Wenn man den sehr gut dokumentierten Artikel in der New York Times vor dem Hintergrund der nogrowth-Option liest, dann ist es leicht, den systemischen Charakter der Anti-Privacy-Politik von Facebook zu erkennen. Sie ist nicht ein Add-on, ohne das Facebook auch funktionieren könnte, sondern sie ist der Grund dafür, das Facebook besteht. Ein solches Werkzeug zu verwenden kann die Ziele, die man verfolgt, mehr diskreditieren als dazu beizutragen, sie zu erreichen.

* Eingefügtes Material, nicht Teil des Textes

(** X4.  In every session the flag is set only by [terminate_flag.set()]
    in the main thread, and it is set exactly when such a call has taken
    effect.  At most two calls take effect, and two only when a handler
    runs after line 127 has already set the flag: the line of 126 and the
    line of a handler are then both printed.  Once the flag is set the
    main thread is past its wait, and the completion line is never printed
    with the flag unset. *)
Theorem terminate_flag_set_by_main
    (answers : list string) (ls : list label) (s : sys) :
  session C answers ls = Some s ->
  (count_set_flag (trace (shared s)) <= 2)%nat /\
  (terminate_flag (shared s) = true <->
   (1 <= count_set_flag (trace (shared s)))%nat) /\
  (forall t, In (t, EvSetFlag) (trace (shared s)) -> t = Main) /\
  (count_set_flag (trace (shared s)) = 2%nat ->
   In (Main, EvPrint MsgDurationReached) (trace (shared s)) /\
   existsb is_handler_line (events_of Main (trace (shared s))) = true) /\
  (terminate_flag (shared s) = true -> past_wait (mn s) = true) /\
  (In (Main, EvPrint MsgCompleted) (trace (shared s)) ->
   terminate_flag (shared s) = true).
Proof.
  intro Hs. destruct (session_flag_ok answers ls Hs) as (Ho & Hd & H2 & Hm).
  cbv zeta in *.
  split; [|split; [|split; [|split; [|split]]]]; try assumption.
  - destruct (mn s); intuition lia.
  - destruct (mn s); intuition (try lia; try congruence).
  - intros t Hin. rewrite forallb_forall in Ho. specialize (Ho _ Hin).
    cbn in Ho. now destruct t.
  - destruct (mn s); cbn; intuition congruence.
Qed.

End MainThread.

Lemma main_thread_follows_script_witness :
  let s := state_after sample_answers sample_interrupted in
  exists x,
    monitor main_next MxSetup (events_of Main (trace (shared s))) = Some x /\
    main_agrees x s = true.
Proof.
  apply (@main_thread_follows_script sample sample_answers sample_interrupted
           (state_after sample_answers sample_interrupted)).
  vm_compute. reflexivity.
Defined.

Ein Kommentar zu “Facebook verlassen?

  1. Hallo Heinz, Danke für die Ausführungen. Zu Punkt 1 möchte ich noch ein technisches Detail ergänzen: Dieses Wachstum um jeden Preis führt dazu das auch heute noch, nach zahlreichen (Daten-)Skandalen jede Person mit Kreditkarte eine Werbekampagne starten kann. Eine gültige Kreditkarte ist das einzige nötige Mittel um auf eine Werbe-Superwaffe Zugriff zu bekommen, es muss nicht mal ein dummes Webinar durchgeklickt werden, eine Freigabe oder persönliches Überprüfung abgewartet werden, nichts. Ich denke das zumindest hier ein Hebel (der natürlich das Wachstum verlangsamen würde) wäre, um diesen argen Missbrauch zu verhindern. Aber wie wir ja jetzt dank NYT wissen ist die Kultur bei FB so auf Wachstum bzw. Produktinnovation getrimmt das solche Überlegungen bei FB wohl gar keine Rolle spielen.

    Du hast eine FB Page mit 150 Followern, möchtest Wiener_innen erreichen die türkisch sprechen? Kein Problem! Oder Vielflieger mit Interesse am Balkan, auch kein Thema? etc.

    Ich habe aus egoistischeren Gründen vor 2 Jahren FB für ein Jahr verlassen – ich habe mitgetrackt wieviel Zeit ich auf FB.com verbringe. In dieser Zeit habe ich einen Fake Account mit Null Freunden zum Page-Admin einiger Seiten gemacht, aber als das zu heikel war hab ich meinen Account wieder aktiviert. Was natürlich auffiel (auch als Blogger) – FB schickt nach wie vor viel Traffic raus, mit ein Grund warum viele die Plattform noch nicht verlassen.